His company’s flagship product, the OysterBreak, is a stackable concrete-and-oyster shell ring that is designed to help minimize erosion while serving as a breeding ground for oysters. The OysterBreak is a new, patented technology, and it just might be the wave of the future in shoreline conservation.

It’s hard to overstate oysters’ importance to the state’s economy, ecology and culture. Louisiana produces 55 percent of the total oysters harvested in the Gulf of Mexico, and a full one-third of the U.S. total. Their beds provide shelter and food for countless Gulf marine species. They support thousands of jobs related to the state’s commercial fishing industry, and feed millions of customers coming to Louisiana for a taste of our famous seafood. There are families in Louisiana who have been oystering for generations, and books and documentaries that testify to Louisiana’s connection to this humble mollusk. Put simply, oysters are part of Louisianians’ DNA.

They are also becoming big business. A wide-ranging 2014 New York Times article cited the growing popularity of oyster bars nationwide, with new restaurants popping up on both coasts and throughout the heartland. Bob Rheault, executive director of the East Coast Shellfish Growers Association, cited a doubling of oyster production in just the past five years. The appearance of newer seafood-centric restaurants in Louisiana such as Sac-a-lait, Peche and Borgne, all of which serve a variety of raw oysters, is no coincidence. This delicacy on the half shell is enjoying its time in the national spotlight.
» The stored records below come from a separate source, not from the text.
Fixpoint each_snapshot (excludeIDs : gset ID) (ids : list ID) (s : S) : S * outcome unit :=
  match ids with
  | [] => (s, Ok tt)
  | id :: ids =>
      if bool_decide (id ∈ excludeIDs) then each_snapshot excludeIDs ids s
      else
        match (match LoadSnapshot id with Ok sn => Ok (Some sn, None) | Err e => Ok (None, Some e) | Panic p => Panic p end) with
        | Ok (sn, err) =>
            match fn id sn err s with
            | (s, Some err) => (s, Err err)
            | (s, None) => each_snapshot excludeIDs ids s
            end
        | Err e => (s, Err e)
        | Panic p => (s, Panic p)
        end
  end.

Definition ForAllSnapshots (excludeIDs : gset ID) (s : S) : S * outcome unit :=
  match listed with
  | Ok ids => each_snapshot excludeIDs ids s
  | Err e => (s, Err e)
  | Panic p => (s, Panic p)
  end.
End Each.

Definition colon : Ascii.ascii := Ascii.ascii_of_nat 58.

(** The part before the first ":", and the one after it. *)
Fixpoint splitSnapshotID (s : string) : string * string :=
  match s with
  | EmptyString => ("", "")
  | String.String c s => if Ascii.eqb c colon then ("", s) else let '(id, subfolder) := splitSnapshotID s in (String.String c id, subfolder)
  end.

(** [FindSnapshot]: the snapshot and the folder. *)
Definition FindSnapshot (s : string) : outcome (Snapshot * string) :=
  let '(s, subfolder) := splitSnapshotID s in
  try id <- match ParseID s with
            | Err _ => try ids <- listed; Find s ids
            | o => o
            end;
  try sn <- LoadSnapshot id;
  Ok (sn, subfolder).

Definition find_latest (f : SnapshotFilter) : outcome Snapshot :=
  match listed with
  | Ok ids =>
      match findLatest filepath_IsAbs filepath_Abs filepath_Clean f ((fun id => (id, LoadSnapshot id)) <$> ids) with
      | Ok (_, sn) => Ok sn
      | Err e => Err e
      | Panic p => Panic p
      end
  | Err e => Err e
  | Panic p => Panic p
  end.

Definition FindLatest (f : SnapshotFilter) (snapshotID : string) : outcome (Snapshot * string) :=
  let '(id, subfolder) := splitSnapshotID snapshotID in
  if String.eqb id "latest" then
    match find_latest f with
    | Ok sn => Ok (sn, subfolder)
    | Err e => Err (if bool_decide (e = ErrNoSnapshotFound) then ErrWrap e "snapshot filter (Paths:%v Tags:%v Hosts:%v): %w" else e)
    | Panic p => Panic p
    end
  else FindSnapshot snapshotID.

Definition ErrInvalidSnapshotSyntax : error := ErrMsg "<snapshot>:<subfolder> syntax not allowed".
(** * Rewriting *)

Section Rewrite.
Context {St : Type} (LoadTree : St -> ID -> outcome (list Node)) (json_Marshal : list Node -> outcome (list byte))
  (marshal : Node -> outcome (list byte)) (SaveBlob : St -> list byte -> St * ID * outcome unit).

(** [NewTreeRewriter] sets the functions that are nil. *)
Record RewriteOpts := mkRewriteOpts {
  RewriteNode : Node -> string -> option Node;
  RewriteFailedTree : ID -> string -> error -> outcome ID;
  AllowUnstableSerialization : bool;
  DisableNodeCache : bool }.

Definition default_RewriteNode (node : Node) (path : string) : option Node := Some node.
Definition default_RewriteFailedTree (nodeID : ID) (path : string) (err : error) : outcome ID := Err err.
Definition NewTreeRewriter (node : option (Node -> string -> option Node)) (failed : option (ID -> string -> error -> outcome ID))
    (unstable nocache : bool) : RewriteOpts * option (gmap ID ID) :=
  (mkRewriteOpts (default default_RewriteNode node) (default default_RewriteFailedTree failed) unstable nocache,
   if nocache then None else Some ∅).

Context (opts : RewriteOpts).

Definition rewrite_state : Type := St * option (gmap ID ID).

(** [json.Marshal] of a tree, and [repo.SaveBlob]; the ID that is returned with
    an error is used by the code below. *)
Definition save_tree (s : St) (t : list Node) : St * outcome ID :=
  match wrap_err "MarshalJSON" (json_Marshal t) with
  | Err e => (s, Err e)
  | Panic p => (s, Panic p)
  | Ok buf => let '(s, id, r) := SaveBlob s (buf ++ [newline]) in (s, try _ <- r; Ok id)
  end.
Lemma ValidatePatterns_valid pats ps :
  ParsePatterns pats = Ok ps -> ValidatePatterns pats = Ok [] -> Forall wf_pattern ps /\ Forall valid ps.
Proof.
  intros E. unfold ValidatePatterns. rewrite E. cbn. intros [= Hn]. split.
  { destruct (ParsePatterns_ok pats) as (ps' & E' & Hw). rewrite E in E'. by injection E' as <-. }
  apply Forall_forall. intros pat Hin. unfold valid. apply Forall_forall. intros part Hp. right.
  assert (invalid_parts pat = []) as Hi.
  { apply list_elem_of_In, in_split in Hin as (l1 & l2 & ->). rewrite fmap_app, concat_app in Hn. apply app_eq_nil in Hn as [_ Hn].
    cbn in Hn. by apply app_eq_nil in Hn as [Hn _]. }
  unfold invalid_parts in Hi. apply fmap_nil_inv in Hi. rewrite <- (filepath_Match_valid _ (pattern part)).
  destruct (filepath_Match (pattern part) (pattern part)) as [b|e|m] eqn:Em; [done|..].
  all: assert (part ∈ filter (fun part => is_ok (filepath_Match (pattern part) (pattern part)) = false) (parts pat)) as Hf
    by (apply list_elem_of_filter; by rewrite Em); rewrite Hi in Hf; by apply elem_of_nil in Hf.
Qed.

Lemma list_loop_ok neg chk strs ps m c :
  Forall wf_pattern ps -> Forall valid ps -> exists r, list_loop neg chk strs ps m c = Ok r.
Proof.
  intros Hw. revert m c. induction Hw as [|pat ps [Hne Hw] _ IH]; intros m c Hv; [by eexists|]. apply Forall_cons in Hv as [Hv Hvs]. cbn [list_loop].
  destruct (match_parts_ok _ strs Hv) as [b Eb]. unfold match_pattern. rewrite Eb. cbn [mbind outcome_bind].
  destruct (childMatch_ok pat strs Hne Hv) as [b' Eb']. rewrite Eb'.
  destruct chk; cbn [mbind outcome_bind]; repeat case_if; auto; by eexists.
Qed.

Lemma list_loop_child_stays neg strs ps m r :
  Forall (fun pat => isNegated pat = false) ps -> list_loop neg true strs ps m true = Ok r -> r.2 = true.
Proof.
  intros Hp. revert m. induction Hp as [|pat ps Hn _ IH]; intros m; [by intros [= <-]|]. cbn [list_loop]. rewrite Hn.
  intros (m' & _ & (c & _ & H)%bind_Ok)%bind_Ok. cbn in H. case_if; [by simplify_eq|by apply IH in H].
Qed.

Lemma list_loop_sound neg strs more ps mc xc md cd y r :
  Forall wf_pattern ps -> Forall valid ps -> strs <> [] ->
  (neg = false -> Forall (fun pat => isNegated pat = false) ps) -> (mc = true -> cd = true) ->
  list_loop neg false (strs ++ more) ps mc xc = Ok (true, y) -> list_loop neg true strs ps md cd = Ok r -> r.2 = true.
Proof.
  intros Hw Hv Hne. revert mc xc md cd Hv. induction Hw as [|pat ps [Hpn Hpw] _ IH]; intros mc xc md cd Hv Hneg Hinv.
  { cbn. intros [= -> _] [= <-]. by apply Hinv. }
  apply Forall_cons in Hv as [Hv Hvs]. cbn [list_loop].
  assert (forall P, (neg = false -> Forall P (pat :: ps)) -> neg = false -> Forall P ps) as Htl by (intros P H Hn; apply H in Hn; by apply Forall_cons in Hn as [_ ?]).
  intros (m & Em & H1)%bind_Ok (m' & Em' & (c' & Ec' & H2)%bind_Ok)%bind_Ok. cbn in H1.
  destruct (isNegated pat) eqn:En.
  - eapply IH in H1; [exact H1|done|by apply Htl| |exact H2]. intros (Hmc & Hm)%andb_true_iff. rewrite (Hinv Hmc).
    destruct m'; [|done]. unfold match_pattern in *. rewrite (match_parts_mono _ _ more Hv Hne Em') in Em. by simplify_eq.
  - assert (mc || m = true -> cd || c' = true) as Hinv'.
    { intros [Hmc| ->]%orb_true_iff; [by rewrite (Hinv Hmc)|]. rewrite (childMatch_sound _ _ more Hpn Hv Hpw Hne Em) in Ec'. simplify_eq. apply orb_true_r. }
    destruct ((mc || m) && (xc || true) && negb neg) eqn:Eb1.
    + apply andb_true_iff in Eb1 as [[Eb1 _]%andb_true_iff Hng%negb_true_iff]. rewrite (Hinv' Eb1) in H2. cbn [andb] in H2.
      case_if; [by simplify_eq|]. apply list_loop_child_stays in H2; [done|by apply Htl].
    + cbn in H2. case_if; [|by eapply IH in H1; [exact H1|done|apply Htl| |exact H2]].
      apply andb_true_iff in Heqb as [[_ ?]%andb_true_iff _]. by simplify_eq.
Qed.

Lemma existsb_isNegated ps : existsb isNegated ps = false -> Forall (fun pat => isNegated pat = false) ps.
Proof. induction ps as [|p ps IH]; cbn; [by constructor|]. intros [? ?]%orb_false_iff. constructor; auto. Qed.

(** * Correctness *)

(** Patterns that [ValidatePatterns] accepts never make the lists of patterns
    fail on a path. *)
Theorem valid_patterns_never_fail pats ps str :
  ValidatePatterns pats = Ok [] -> ParsePatterns pats = Ok ps -> str <> "" ->
  (exists m, List ps str = Ok m) /\ exists r, ListWithChild ps str = Ok r.
Proof.
  intros Hv Hp Hs. destruct (ValidatePatterns_valid _ _ Hp Hv) as [Hw Hvs]. unfold List, ListWithChild, list_patterns, prepareStr.
  destruct ps as [|p ps]; [by split; eexists|]. destruct (String.eqb_spec str ""); [done|]. cbn [mbind outcome_bind].
  destruct (list_loop_ok (existsb isNegated (p :: ps)) false (splitPath str) (p :: ps) false false Hw Hvs) as [r1 ->].
  destruct (list_loop_ok (existsb isNegated (p :: ps)) true (splitPath str) (p :: ps) false false Hw Hvs) as [r2 ->]. by split; eexists.
Qed.
(* ===== verification/Keys.v ===== *)
(** Key files, the configuration, and opening a repository
    (src/repository/key.go, src/restic/config.go, json.go, and [Init] and
    [SearchKey] of src/repository/repository.go).

    The JSON encodings, scrypt, random bytes, the clock, the names of host and
    user, and the arithmetic of the chunker's polynomials are parameters.  [nil]
    pointers to keys are [None].  A listing ends when its context is cancelled. *)

From S2P Require Import Prelude Bytes Restic GoString Sets GoTime HashedArrayTree IndexMap Index MasterIndex Crypto Pack Backend PackerManager Repository RepoFacts Snapshot.

#[local] Open Scope Z_scope.

Definition ErrNoKeyFound : error := ErrMsg "wrong password or no key found".
Definition ErrMaxKeysReached : error := ErrMsg "maximum number of keys reached".

(** The fields of a key that are stored, and the key. *)
Record jsonKey := mkJsonKey {
  Created : Z;
  Username : string;
  Hostname : string;
  k_KDF : string;
  k_N : Z;
  k_R : Z;
  k_P : Z;
  Salt : list byte;
  Data : list byte }.
Record Key := mkKeyFile { k_json : jsonKey; user : option Crypto.Key; master : option Crypto.Key; k_id : ID }.

(** [Valid] panics on a nil pointer, which no caller has. *)
Definition Key_Valid (k : Key) : bool :=
  match user k, master k with Some u, Some m => Crypto.Key_Valid u && Crypto.Key_Valid m | _, _ => false end.

(** What [AddKey] reads from its surroundings. *)
Record keyEnv := mkKeyEnv {
  ke_now : Z;
  ke_Hostname : string;                (* os.Hostname, its error ignored *)
  ke_Username : option string;         (* user.Current *)
  ke_Calibrate : outcome Params;
  ke_salt : outcome (list byte);       (* crypto.NewSalt *)
  ke_encrypt : list byte;              (* the random bytes of a new master key *)
  ke_mac_k : list byte;
  ke_mac_r : list byte;
  ke_nonce : list byte }.

(** The configuration of a repository. *)
Record fullConfig := mkFullConfig { c_Version : Z; c_ID : string; ChunkerPolynomial : Z }.
Definition MinRepoVersion : Z := 1.
Definition MaxRepoVersion : Z := 2.

Section Keys.
Context {B : Type} `{Backend B}.
Context (aes_Encrypt : list byte -> list byte -> list byte).
Context (poly1305_Sum : list byte -> list byte -> list byte).
Context (poly1305_Verify : list byte -> list byte -> list byte -> bool).
Context (Hash : list byte -> ID).
Context (params_Check : Params -> outcome unit).
Context (scrypt_Key : string -> list byte -> Params -> Z -> outcome (list byte)).

(** [encoding/json]: a key, its master key as an object of two encoded members,
    and the two members. *)
Context (json_MarshalKey : jsonKey -> outcome (list byte)) (json_UnmarshalKey : list byte -> outcome jsonKey).
Context (json_Object : list byte -> list byte -> list byte) (json_Fields : list byte -> outcome (list byte * list byte)).
Context (json_MarshalMAC : jsonMACKey -> outcome (list byte)) (json_UnmarshalMAC : list byte -> outcome jsonMACKey).
Context (json_MarshalBytes : list byte -> outcome (list byte)) (json_UnmarshalBytes : list byte -> outcome (list byte)).

(** [json.Marshal] of a [crypto.Key] and [json.Unmarshal] into a zero one. *)
Definition master_Marshal (k : Crypto.Key) : outcome (list byte) :=
  try mac <- MACKey_MarshalJSON json_MarshalMAC (k_MACKey k);
  try enc <- EncryptionKey_MarshalJSON json_MarshalBytes (k_EncryptionKey k);
  Ok (json_Object mac enc).
Definition master_Unmarshal (data : list byte) : outcome Crypto.Key :=
  try (mac, enc) <- json_Fields data;
  try m <- MACKey_UnmarshalJSON json_UnmarshalMAC (k_MACKey zeroKey) mac;
  try e <- EncryptionKey_UnmarshalJSON json_UnmarshalBytes (k_EncryptionKey zeroKey) enc;
  Ok (mkKey m e).

Definition LoadKey (b : B) (id : ID) : outcome Key :=
  try data <- LoadAll Hash b (mkHandle KeyFile false (ID_String id));
  try j <- wrap_err "Unmarshal" (json_UnmarshalKey data);
  Ok (mkKeyFile j None None nullID).

Definition OpenKey (b : B) (id : ID) (password : string) : outcome Key :=
  try k <- LoadKey b id;
  let j := k_json k in
  if negb (String.eqb (k_KDF j) "scrypt") then Err (ErrMsg "only supported KDF is scrypt()") else
  try user <- wrap_err "crypto.KDF" (KDF params_Check scrypt_Key (mkParams (k_N j) (k_R j) (k_P j)) (Salt j) password);
  if zlen (Data j) <? NonceSize then Panic "slice bounds out of range" else
  try (buf, user) <- Open aes_Encrypt poly1305_Verify user [] (slice_to (Data j) NonceSize) (slice_from (Data j) NonceSize);
  try master <- wrap_err "Unmarshal" (master_Unmarshal buf);
  let k := mkKeyFile j (Some user) (Some master) id in
  if negb (Key_Valid k) then Err (ErrMsg "Invalid key for repository") else Ok k.

(** [List] of a repository, as far as its identifiers. *)
Definition list_ids (b : B) (t : FileType) : outcome (list ID) :=
  try fis <- be_List b t;
  Ok (omap (fun fi => match ParseID (fi_Name fi) with Ok id => Some id | _ => None end) fis).

(** The listing of [SearchKey]; a key that opens cancels it. *)
Fixpoint search_loop (b : B) (password : string) (maxKeys checked : Z) (ids : list ID) : outcome (option Key) :=
  match ids with
  | [] => Ok None
  | id :: ids =>
      let checked := checked + 1 in
      if (0 <? maxKeys) && (maxKeys <? checked) then Err ErrMaxKeysReached
      else
        match OpenKey b id password with
        | Ok k => Ok (Some k)
        | Err e => if error_Is e ErrUnauthenticated then search_loop b password maxKeys checked ids else Err e
        | Panic p => Panic p
        end
  end.

(** The hinted key, when it opens; its errors are ignored. *)
Definition try_hint (b : B) (password keyHint : string) : outcome (option Key) :=
  if String.eqb keyHint "" then Ok None else
  match (try ids <- list_ids b KeyFile; Find keyHint ids) with
  | Ok id => match OpenKey b id password with Ok k => Ok (Some k) | Err _ => Ok None | Panic p => Panic p end
  | Err _ => Ok None
  | Panic p => Panic p
  end.

Definition SearchKey (b : B) (password : string) (maxKeys : Z) (keyHint : string) : outcome Key :=
  try hinted <- try_hint b password keyHint;
  match hinted with
  | Some k => Ok k
  | None =>
      try ids <- list_ids b KeyFile;
      try found <- search_loop b password maxKeys 0 ids;
      match found with Some k => Ok k | None => Err ErrNoKeyFound end
  end.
That’s the good news. The bad is that the coastal communities and estuaries that support (and are supported by) oystering worldwide are under threat from natural and man-made changes that have resulted in the loss of 85 percent of the world’s oyster beds.

Coastal erosion and storm surges particularly are affecting Louisiana’s coast, and the OysterBreak helps slow the effects of both. It’s a steel-reinforced cylinder made with concrete and an oyster substrate that attracts spat (literally, baby oysters). The OysterBreak’s texture allows the spat to bond and grow quickly, which means predators such as crabs have less chance of eating them. The OysterBreak’s hollow body also attracts fish that hide from predators, breed and set up homes inside the Lego-type structure. 

Then there’s the matter of scalability. These units can be stacked, added onto and customized to fit any environment. Once established, the oysters grow naturally to create a thick wall of shell that hardens and proliferates faster than the sea level can rise.

The idea came to Ortego more than a decade ago, when he was a student at Louisiana State University. “It was a challenge to a student group to come up with an engineered way of growing oysters,” he says. He got together with colleagues to develop what would eventually become the OysterBreak, and gradually became more serious about making it a viable business.

Ortego’s pitches turned into projects. In 2010, The Nature Conservancy contracted Wayfarer Environmental Technology (who builds the OysterBreak) to install units at Vermilion Bay. That initial contract led to two more expansions. During that time, the company received an order of 1,200 OysterBreaks from the Coastal Protection and Restoration Authority and NOAA Fisheries, to be dropped in the waters off the coast of Cameron Parish. Today you’ll find them in the waters near St. Bernard, Plaquemines and St. Mary parishes as well.

In 2014, during New Orleans Entrepreneur Week, an annual event that brings new businesses and investors together, ORA Estuaries won the Water Challenge business pitch competition, whose $50,000 prize was just part of the validation Ortego’s received for his efforts.

Looking ahead, the engineer wants to scale up what ORA Estuaries is currently doing, finding bigger challenges and laying down more OysterBreaks. “It’s not just exciting as a business, but seeing our work positively and measurably impacting water quality and reducing tidal flooding in communities—that’s where we’re trying to go,” Ortego says.